2012 SCION iQ REVIEW
By Steve Purdy
I was off at the crack of dawn for a 9-hour drive through
Michigan’s pristine Upper Peninsula and down the Wisconsin coast to
one of the best road racing tracks in the country, Road America at Elkhart
Lake. I’m driving and evaluating the little city car from Scion
called iQ. Yes, I know, I’m using the car exactly as it was not
intended. But, what the hay, this is the road trip that presented itself,
so this is the one I’m doing.
By 9:30 I was breakfasting on whitefish and eggs at Audie’s
Family Restaurant at the foot of the big bridge in Mackinaw City after
photographing the little black car with a lighthouse and the bridge in the
background. I was easily able to keep up with the light but brisk traffic
headed to the north woods. Average speeds were a bit extra legal with speed
enforcement only evident for the first 60 miles. I’m particularly
interested in seeing whether the 37-mpg average rating was reasonable. I
only made 29.5-mpg on this first leg. The EPA says to expect 36 in the city
and 37 on the highway.
The second leg led me across the scenic south coast of the U.P.
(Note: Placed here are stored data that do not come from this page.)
Lemma later_by_rank k v :
  order !! k = Some v →
  later (array_of graph order k v) =
  filter (λ u, k < rank_in arr u) (neighbours graph v).
Proof.
  intros Hk. cbn. apply filter_ext_in. intros u Hu.
  destruct (removal_order_lookup size order u Horder) as (ku & _ & Hku).
  { eapply neighbours_lt; eauto. }
  rewrite (in_take_rank _ ku u Hku), (rank_in_order ku u Hku). lia.
Qed.

Lemma earlier_by_rank k v :
  order !! k = Some v →
  earlier (array_of graph order k v) =
  filter (λ u, rank_in arr u < k) (neighbours graph v).
Proof.
  intros Hk. cbn. apply filter_ext_in. intros u Hu.
  destruct (removal_order_lookup size order u Horder) as (ku & _ & Hku).
  { eapply neighbours_lt; eauto. }
  rewrite (in_take_rank _ ku u Hku), (rank_in_order ku u Hku).
  assert (ku ≠ k); [|lia]. intros ->.
  assert (u = v) as -> by congruence.
  by apply (neighbours_irrefl graph size Hgraph v).
Qed.

Lemma arr_lookup v a :
  arr !! v = Some a → length arr = size →
  ∃ k, k < size ∧ order !! k = Some v ∧ a = array_of graph order k v.
Proof.
  intros Ha Hlen.
  destruct (removal_order_lookup size order v Horder) as (k & Hk & Hkv).
  { rewrite <- Hlen. by eapply lookup_lt_Some. }
  exists k. split_and!; try done. rewrite (Harr k v Hkv) in Ha. congruence.
Qed.
End Ranks.

Lemma max_list_le (l : list nat) d : (∀ x, x ∈ l → x ≤ d) → max_list l ≤ d.
Proof.
  induction l as [|x l IH]; intros Hl; cbn; [lia|].
  pose proof (Hl x (list_elem_of_here x l)).
  assert (max_list l ≤ d); [|lia]. apply IH. intros y Hy. apply Hl. by right.
Qed.

(** * The routines on sample graphs *)

(** [addFirst] files the vertices of equal degree in decreasing order, so
    the bowtie loses vertex 4 first. *)
Example initialise_bowtie :
  initialise bowtie 5 =
  Some (mkPeel [[]; []; [4; 3; 1; 0]; []; [2]]
               [Some 2; Some 2; Some 4; Some 2; Some 2]
               [2; 2; 4; 2; 2]%Z 0 0 0).
Proof. reflexivity. Qed.

Example computeDegeneracy_bowtie : computeDegeneracy bowtie 5 = Some 2.
Proof. reflexivity. Qed.

Example computeDegeneracyOrderArray_K3 :
  computeDegeneracyOrderArray K3 3 =
  Some [ mkNeighborListArray 0 2 0 [] 2 [1; 2];
         mkNeighborListArray 1 1 1 [0] 1 [2];
         mkNeighborListArray 2 0 2 [0; 1] 0 [] ].
Proof. reflexivity. Qed.

Example computeDegeneracyOrderArrayVerticesSorted_K3 :
  computeDegeneracyOrderArrayVerticesSorted K3 3 =
  Some [ Some (mkNeighborListArray 0 0 2 [1; 2] 0 []);
         Some (mkNeighborListArray 1 1 1 [2] 1 [0]);
         Some (mkNeighborListArray 2 2 0 [] 2 [0; 1]) ].
Proof. reflexivity. Qed.

(** A self-loop or a duplicate makes [length(list[i])] reach [size], and
    the bucket of that degree lies outside [verticesByDegree]. *)
Example computeDegeneracy_self_loop : computeDegeneracy [[0]] 1 = None.
Proof. reflexivity. Qed.

Example computeDegeneracy_duplicate : computeDegeneracy [[1; 1]; [0]] 2 = None.
Proof. reflexivity. Qed.

Example gname_samples :
  gname "data/web-Stanford.txt" = "web-Stanford"%string ∧
  gname "a/b.tar.gz" = "b.tar"%string ∧
  gname "dir.d/noext" = "noext"%string ∧
  gname ".hidden" = ""%string.
Proof. repeat split. Qed.

Example main_accepts :
  main 11 [opt_arg "i" "g.txt"; opt_arg "t" "A"; opt_arg "k" "0";
           opt_arg "d" "1"; opt_arg "o" "0"] =
  Load ["New code."%string]
       (mkConfig "g.txt" (Some "A"%char) 0 (Some 1%Z) (Some 0%Z)).
Proof. reflexivity. Qed.

(** * The specified properties *)

(** C1: in the array returned by [computeDegeneracyOrderArray] on a simple
    symmetric graph, the largest [laterDegree] (the length of the [later]
    array) equals the value returned by [computeDegeneracy] on the same
    graph; in particular no [laterDegree] exceeds it. *)
Theorem max_laterDegree_is_degeneracy graph size :
  simple_symmetric graph size →
  ∃ arr d,
    computeDegeneracyOrderArray graph size = Some arr ∧
    computeDegeneracy graph size = Some d ∧
    max_list (laterDegree <$> arr) = d ∧
    ∀ a, a ∈ arr → laterDegree a = length (later a) ∧ laterDegree a ≤ d.
Proof.
  intros Hg.
  destruct (computeDegeneracyOrderArray_spec graph size Hg)
    as (order & arr & d & Hord & Hd & Harr & Hlen & Hlook & Hle & Hmax).
  exists arr, d. split_and!; try done.
  - apply Nat.le_antisymm.
    + apply max_list_le. intros x Hx.
      apply list_elem_of_fmap in Hx as (a & -> & Ha).
      apply list_elem_of_lookup in Ha as [v Hv].
      destruct (arr_lookup graph size order arr Hord Hlook v a Hv Hlen)
        as (k & _ & Hk & ->).
      apply (Hle k v Hk).
    + destruct Hmax as [->|(k & v & Hk & Hv)]; [lia|].
      apply max_list_elem_of_le, list_elem_of_fmap.
      exists (array_of graph order k v). split; [by rewrite <- Hv|].
      eapply list_elem_of_lookup_2, Hlook, Hk.
  - intros a Ha. apply list_elem_of_lookup in Ha as [v Hv].
    destruct (arr_lookup graph size order arr Hord Hlook v a Hv Hlen)
      as (k & _ & Hk & ->).
    split; [done|]. apply (Hle k v Hk).
Qed.

Lemma max_laterDegree_is_degeneracy_witness :
  simple_symmetric bowtie 5 ∧
  ∃ arr d,
    computeDegeneracyOrderArray bowtie 5 = Some arr ∧
    computeDegeneracy bowtie 5 = Some d ∧
    max_list (laterDegree <$> arr) = d ∧
    ∀ a, a ∈ arr → laterDegree a = length (later a) ∧ laterDegree a ≤ d.
Proof.
  assert (H : simple_symmetric bowtie 5)
    by (apply (bool_decide_unpack _); vm_compute; exact I).
  split; [exact H|]. apply (max_laterDegree_is_degeneracy bowtie 5 H).
Defined.

(** C2: at the head of every iteration of the peeling loop of
    [computeDegeneracyOrderArray] and of [computeDegeneracy], the counter
    is the number of vertices removed so far, the cursor has passed empty
    buckets only, and the bucket under the cursor exists; when it is empty
    the cursor moves up by one, and otherwise its first vertex is a live
    vertex of minimum current degree, which the iteration removes: it gets
    the counter as [orderNumber], the counter goes up by one and the cursor
    goes back to 0. *)
Theorem removal_has_minimum_degree graph size :
  simple_symmetric graph size →
  ∃ s0, initialise graph size = Some s0 ∧
    (∀ s o,
       reaches (λ st : OrderState, running size st.1) (stepOrder graph)
               (s0, allocateOrdering size) (s, o) →
       numVerticesRemoved s < size →
       minimum_removal graph size s ∧
       ∃ b, verticesByDegree s !! currentDegree s = Some b ∧
            match b with
            | [] => stepOrder graph (s, o) =
                    Some (set_cursor (currentDegree s + 1)
                                     (numVerticesRemoved s) s, o)
            | v :: _ => ∃ st', removal_step graph (s, o) st' v
            end) ∧
    (∀ s,
       reaches (running size) (step graph) s0 s →
       numVerticesRemoved s < size →
       minimum_removal graph size s ∧
       ∃ b, verticesByDegree s !! currentDegree s = Some b ∧
            match b with
            | [] => step graph s =
                    Some (set_cursor (currentDegree s + 1)
                                     (numVerticesRemoved s) s)
            | v :: _ => ∃ s', step graph s = Some s' ∧
                              numVerticesRemoved s' = S (numVerticesRemoved s) ∧
                              currentDegree s' = 0 ∧ ¬ is_live s' v
            end).
Proof.
  intros Hg.
  destruct (initialise_spec graph size Hg) as (s0 & Hinit & Hinv0 & Hd0 & _).
  exists s0. split; [done|]. split.
  - intros s o Hr Hlt.
    destruct (reaches_order_SInv graph size Hg s0 (s, o) Hinv0 Hd0 Hr)
      as (order & vm & Hs).
    pose proof (sv_peel _ _ _ _ Hs) as Hinv. cbn [fst] in Hinv.
    split; [by eapply Inv_minimum_removal|].
    eapply stepOrder_outcome; eauto. apply (sv_length _ _ _ _ Hs).
  - intros s Hr Hlt.
    destruct (reaches_Inv graph size Hg s0 s Hinv0 Hd0 Hr) as (order & Hinv).
    split; [by eapply Inv_minimum_removal|].
    destruct (stepOrder_outcome graph size Hg order s (allocateOrdering size)
                Hinv (length_replicate _ _) Hlt) as (b & Hb & Hout).
    exists b. split; [done|]. destruct b as [|v b'].
    + by apply stepOrder_step in Hout.
    + destruct Hout as ([s' o'] & Hstep & _ & ? & ? & ?).
      apply stepOrder_step in Hstep. eauto.
Qed.

Lemma removal_has_minimum_degree_witness :
  simple_symmetric K3 3 ∧
  ∃ s0, initialise K3 3 = Some s0 ∧
    (∀ s o,
       reaches (λ st : OrderState, running 3 st.1) (stepOrder K3)
               (s0, allocateOrdering 3) (s, o) →
       numVerticesRemoved s < 3 →
       minimum_removal K3 3 s ∧
       ∃ b, verticesByDegree s !! currentDegree s = Some b ∧
            match b with
            | [] => stepOrder K3 (s, o) =
                    Some (set_cursor (currentDegree s + 1)
                                     (numVerticesRemoved s) s, o)
            | v :: _ => ∃ st', removal_step K3 (s, o) st' v
            end) ∧
    (∀ s,
       reaches (running 3) (step K3) s0 s →
       numVerticesRemoved s < 3 →
       minimum_removal K3 3 s ∧
       ∃ b, verticesByDegree s !! currentDegree s = Some b ∧
            match b with
            | [] => step K3 s =
                    Some (set_cursor (currentDegree s + 1)
                                     (numVerticesRemoved s) s)
            | v :: _ => ∃ s', step K3 s = Some s' ∧
                              numVerticesRemoved s' = S (numVerticesRemoved s) ∧
                              currentDegree s' = 0 ∧ ¬ is_live s' v
            end).
Proof.
  assert (H : simple_symmetric K3 3)
    by (apply (bool_decide_unpack _); vm_compute; exact I).
  split; [exact H|]. apply (removal_has_minimum_degree K3 3 H).
Defined.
along highway US 2 bordering the Lake Michigan shore, normally heavily
enforced at 55 mph - but today with no enforcement at all. Averaging a tad
over 60 with nearly nonexistent traffic I managed an easy 39.2 mpg. So
that’s the key. Keep it around 60 or less to get the stated mileage.
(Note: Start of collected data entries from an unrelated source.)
(** One turn of the loop of [computeTokenTotals]. *)
Definition add_tokens (totals : TokenTotals) (message : MessageRow) : TokenTotals :=
  let tokens := default 0 (row_tokens message) in
  let by_role :=
    if String.eqb (row_role message) "user" then
      mkTokenTotals (userTokens totals + tokens) (assistantTokens totals)
                    (systemTokens totals) (totalTokens totals)
    else if String.eqb (row_role message) "assistant" then
      mkTokenTotals (userTokens totals) (assistantTokens totals + tokens)
                    (systemTokens totals) (totalTokens totals)
    else if String.eqb (row_role message) "system" then
      mkTokenTotals (userTokens totals) (assistantTokens totals)
                    (systemTokens totals + tokens) (totalTokens totals)
    else totals in
  mkTokenTotals (userTokens by_role) (assistantTokens by_role)
                (systemTokens by_role) (totalTokens by_role + tokens).

Definition sum_tokens (messages : list MessageRow) : TokenTotals :=
  fold_left add_tokens messages (mkTokenTotals 0 0 0 0).

(** [computeTokenTotals] *)
Definition computeTokenTotals (S : Storage) (chatId : string) : Tx TokenTotals :=
  (let* chat := findUnique S chatId in
   match chat with
   | None => throw (ChatNotFoundError chatId)
   | Some _ => fun st => (st, Ok (sum_tokens (messages_of (st_db st) chatId)))
   end)%tx.

(** [getChatById] *)
Definition getChatById (S : Storage) (chatId : string)
  : Tx (option ChatRepo.ChatWithMessages) :=
  (let* chat := findUnique S chatId in
   fun st =>
     (st, Ok ((fun c => ChatRepo.mkChatWithMessages c
                          (orderByCreatedAt (messages_of (st_db st) chatId)))
              <$> chat)))%tx.

(** [prisma.chat.delete({ where: { id } })]: one call of the engine;
    the messages of the chat go with it (the relation of [Message] to
    [Chat] is declared [onDelete: Cascade]). *)
Definition chat_delete (S : Storage) (id : string) (db : Db)
  : Db * Result Error Chat :=
  if fails S 0 then (db, Err (StorageError "engine"))
  else match chats db !! id with
       | None => (db, Err (StorageError "P2025"))
       | Some c =>
           (mkDb (delete id (chats db))
                 (List.filter (fun r => negb (String.eqb (row_chatId r) id)) (rows db)),
            Ok c)
       end.

(** [deleteChat]: whatever the engine throws is replaced by
    [ChatNotFoundError]. *)
Definition deleteChat (S : Storage) (chatId : string) (db : Db)
  : Db * Result Error Chat :=
  match chat_delete S chatId db with
  | (db', Ok c) => (db', Ok c)
  | (db', Err _) => (db', Err (ChatNotFoundError chatId))
  end.

(** [orderBy: { updatedAt: "desc" }] *)
Definition newer_first (a b : Chat) : Prop := updatedAt b <= updatedAt a.

#[global] Instance newer_first_dec (a b : Chat) : Decision (newer_first a b).
Proof. unfold newer_first. apply _. Defined.

(** A chat of the list, with the number of its messages ([_count]). *)
Record ChatWithCount : Type := mkChatWithCount {
  listed : Chat;
  message_count : nat
}.

(** [getChatsByUserId]: one [findMany]; the chats of the user, the most
    recently updated first, at most [limit] of them (50 when [limit] is
    omitted). *)
Definition getChatsByUserId (S : Storage) (userId : string) (limit : option nat)
  (db : Db) : Result Error (list ChatWithCount) :=
  if fails S 0 then Err (StorageError "engine")
  else
    let mine :=
      List.filter (fun c => bool_decide (chat_userId c = Some userId))
                  (snd <$> map_to_list (chats db)) in
    Ok ((fun c => mkChatWithCount c (length (messages_of db (chat_id c))))
        <$> take (default 50%nat limit) (merge_sort newer_first mine)).

End Repository.

(** ** lib/chat.ts *)

Module ChatLib.
Import Prisma.

(** [SaveChatMessage] *)
Record SaveChatMessage : Type := mkSaveChatMessage {
  role : string;
  content : string
}.

(** [title || messages[0]?.content.slice(0, 50) || "New Chat"] *)
Definition title_of (title : option string) (messages : list SaveChatMessage)
  : string :=
  JS.or_string title
    (JS.or_string (JS.substring0 50 <$> (content <$> head messages)) "New Chat").

(** The rows of [message.createMany]: one per message, in order, all at
    the time of the call.  The ids are generated, so [skipDuplicates]
    finds nothing to skip. *)
Definition rows_of (chatId : string) (messages : list SaveChatMessage) (time : Z)
  : list MessageRow :=
  (fun msg => mkRow chatId (role msg) (content msg) None time) <$> messages.

(** [saveChat]: a transaction of [findUnique], [create] when the chat is
    not there, and [createMany]; the calls are numbered from 0 and the
    commit comes last.  When a call or the commit throws, the tables are
    what they were. *)
Definition saveChat (S : Storage) (chatId : string)
  (messages : list SaveChatMessage) (title userId : option string) (db : Db)
  : Db * Result Error unit :=
  if fails S 0 then (db, Err (StorageError "engine"))
  else
    let createMany (n : nat) (db1 : Db) : Db * Result Error unit :=
      if fails S n then (db, Err (StorageError "engine"))
      else if fails S (Datatypes.S n) then (db, Err (StorageError "commit"))
           else (mkDb (chats db1) (rows db1 ++ rows_of chatId messages (now S n)),
                 Ok tt) in
    match chats db !! chatId with
    | Some _ => createMany 1%nat db
    | None =>
        if fails S 1 then (db, Err (StorageError "engine"))
        else
          createMany 2%nat
            (mkDb (<[chatId := mkChat chatId userId (Some (title_of title messages))
                                       (now S 1) (now S 1)]> (chats db))
                  (rows db))
    end.


End ChatLib.

(** ** index.ts: the helpers on streams *)

Module LLMStream.

(** The result of [collectStream]. *)
Record Collected : Type := mkCollected {
  content : string;
  usage : option TokenUsage;
  model : option string
}.

(** One turn of the loop of [collectStream]. *)
Definition collect_step (acc : Collected) (chunk : StreamChunk) : Collected :=
  if done chunk then
    mkCollected (content acc) (Types.usage chunk) (chunk_model chunk)
  else
    mkCollected (content acc ++ chunk_content chunk)%string (usage acc)
                (if JS.truthy (chunk_model chunk) then chunk_model chunk
                 else model acc).

(** [collectStream] over [streamToAsyncIterable]: the stream is read to
    its end; an errored stream makes the promise reject. *)
Definition collectStream (stream : ReadableStream StreamChunk)
  : Result Error Collected :=
  match ending stream with
  | Errored e => Err e
  | Closed => Ok (fold_left collect_step (enqueued stream) (mkCollected "" None None))
  end.

End LLMStream.

(** ** What a backend sent

    The text and the end markers of a backend's stream, to compare with
    what an adapter passes on. *)

Module Sent.

(** [chunk.choices[0]?.delta?.content], nothing when it is missing. *)
Definition openai_text (chunk : OpenAI.CompletionChunk) : string :=
  match head (OpenAI.choices chunk) with
  | Some choice => default "" (OpenAI.delta_content choice)
  | None => ""
  end.

Definition openai_finished (chunk : OpenAI.CompletionChunk) : bool :=
  JS.truthy (head (OpenAI.choices chunk) ≫= OpenAI.finish_reason).

Definition anthropic_text (event : Anthropic.StreamEvent) : string :=
  match event with
  | Anthropic.content_block_delta (Anthropic.text_delta text) => text
  | _ => ""
  end.

Definition anthropic_is_text (event : Anthropic.StreamEvent) : bool :=
  match event with
  | Anthropic.content_block_delta (Anthropic.text_delta _) => true
  | _ => false
  end.

Definition anthropic_stopped (event : Anthropic.StreamEvent) : bool :=
  match event with
  | Anthropic.message_stop => true
  | _ => false
  end.

Definition concat_text (l : list string) : string := fold_right String.append "" l.

(** The request of a call to the Anthropic backend. *)
Definition anthropic_params (c : Anthropic.NetCall) : Anthropic.CreateParams :=
  match c with
  | Anthropic.call_create p => p
  | Anthropic.call_stream p => p
  end.

(** An error that an adapter may let out: an [LLMAPIError] in its own
    name, Zod's error, or an exception that is none of the program's. *)
Definition adapter_error (p : LLM.LLMProvider) (e : Error) : Prop :=
  match e with
  | LLMAPIError _ provider _ => provider = LLM.getName p
  | ZodErr _ => True
  | OtherError _ => True
  | _ => False
  end.

End Sent.

(** ** What the tables hold

    Sums over stored messages, to state what the repository computes. *)

Module Stored.
Import Prisma.

Definition has_role (role : string) (r : MessageRow) : bool :=
  String.eqb (row_role r) role.

Definition other_role (r : MessageRow) : bool :=
  negb (has_role "user" r || has_role "assistant" r || has_role "system" r).

(** The tokens of the messages that satisfy [p]; a message without a
    count adds nothing. *)
Definition tokens_where (p : MessageRow -> bool) (messages : list MessageRow) : Z :=
  fold_right Z.add 0
    (map (fun r => default 0 (row_tokens r)) (List.filter p messages)).

End Stored.

(** * Theorems *)

(** ** The request validator *)

Section Validator.

Lemma role_parse_name (s : string) (r : MessageRole) :
  MessageRoleSchema_parse s = Some r -> role_name r = s.
Proof.
  unfold MessageRoleSchema_parse.
  destruct (String.eqb_spec s "user") as [-> | _]; [intros [= <-]; reflexivity |].
  destruct (String.eqb_spec s "assistant") as [-> | _]; [intros [= <-]; reflexivity |].
  destruct (String.eqb_spec s "system") as [-> | _]; [intros [= <-]; reflexivity |].
  discriminate.
Qed.

Lemma role_parse_recognized (s : string) :
  Spec.recognized s <-> exists r, MessageRoleSchema_parse s = Some r.
Proof.
  split.
  - intros [-> | [-> | ->]]; eexists; reflexivity.
  - intros [r Hr]. apply role_parse_name in Hr. subst s.
    destruct r; unfold Spec.recognized; simpl; auto.
Qed.

Lemma role_parse_role_name (r : MessageRole) :
  MessageRoleSchema_parse (role_name r) = Some r.
Proof. destruct r; reflexivity. Qed.

Lemma parse_messages_issues (ms : list MessageInput) :
  forall i, fst (parse_messages i ms) = []
            <-> Forall (fun m => Spec.recognized (in_role m)) ms.
Proof.
  induction ms as [| m rest IH]; intros i; simpl.
  - split; [constructor | reflexivity].
  - specialize (IH (S i)).
    destruct (parse_messages (S i) rest) as [issues parsed]; simpl in IH.
    destruct (MessageRoleSchema_parse (in_role m)) as [r |] eqn:Hr; simpl.
    + rewrite IH. split.
      * intros H. constructor; [| exact H].
        apply role_parse_recognized. eauto.
      * intros H. inversion H; assumption.
    + split; [discriminate |].
      intros H. inversion H as [| ? ? Hm _]; subst.
      apply role_parse_recognized in Hm. destruct Hm as [r Hm]. congruence.
Qed.

Lemma parse_messages_parsed (ms : list MessageInput) :
  forall i, fst (parse_messages i ms) = [] ->
    map (fun m => mkMessageInput (role_name (role m)) (content m))
        (snd (parse_messages i ms)) = ms.
Proof.
  induction ms as [| m rest IH]; intros i; simpl; [reflexivity |].
  specialize (IH (S i)).
  destruct (parse_messages (S i) rest) as [issues parsed]; simpl in IH.
  destruct (MessageRoleSchema_parse (in_role m)) as [r |] eqn:Hr; simpl.
  - intros H. rewrite (IH H). apply role_parse_name in Hr.
    destruct m as [ro co]; simpl in *. subst ro. reflexivity.
  - discriminate.
Qed.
It has a good 0.31 coefficient of drag, but aerodynamic reality says the
faster we go the more energy it takes to push the air out of the way. And,
in this case, I found later, we’re pushing a lot of early summer bugs
The tiny iQ looks a lot like a Smart but, unlike Smart, this one has
a back seat. Neither have much cargo area, though you could probably jam a
soft bag in the vertical 3.5 cubic-feet of space behind the seat, or a
pretty good size suitcase if you fold the rear seat backs down for a 16.7
cubic-foot space. We have plenty of room in the front seats once in, though
the roof line is a bit restricting for this dumpling-shaped driver who
can’t fold up very well.
Interior quality is surprisingly good. Seats are covered in a nice
fabric but are shaped more like a cushioned living room chair than a car
seat. There is no lateral support and they are relatively soft. But, during
my long drive, only exiting the car thrice, my back side, legs and back all
felt just fine. Since this car is not made for auto crossing or thrashing
around corners, I guess it’s not so important to have that lateral
support. I didn't miss it.
Watch TACH's exclusive Scion IQ promo video
It has most of the amenities we expect in cars today like power
mirrors, power locks, AC, power steering (in this case electric PS),
chassis dynamic controls (ABS, stability control, brake assist, etc.), USB,
Bluetooth and iPod connections, intermittent wipers and rear window wiper.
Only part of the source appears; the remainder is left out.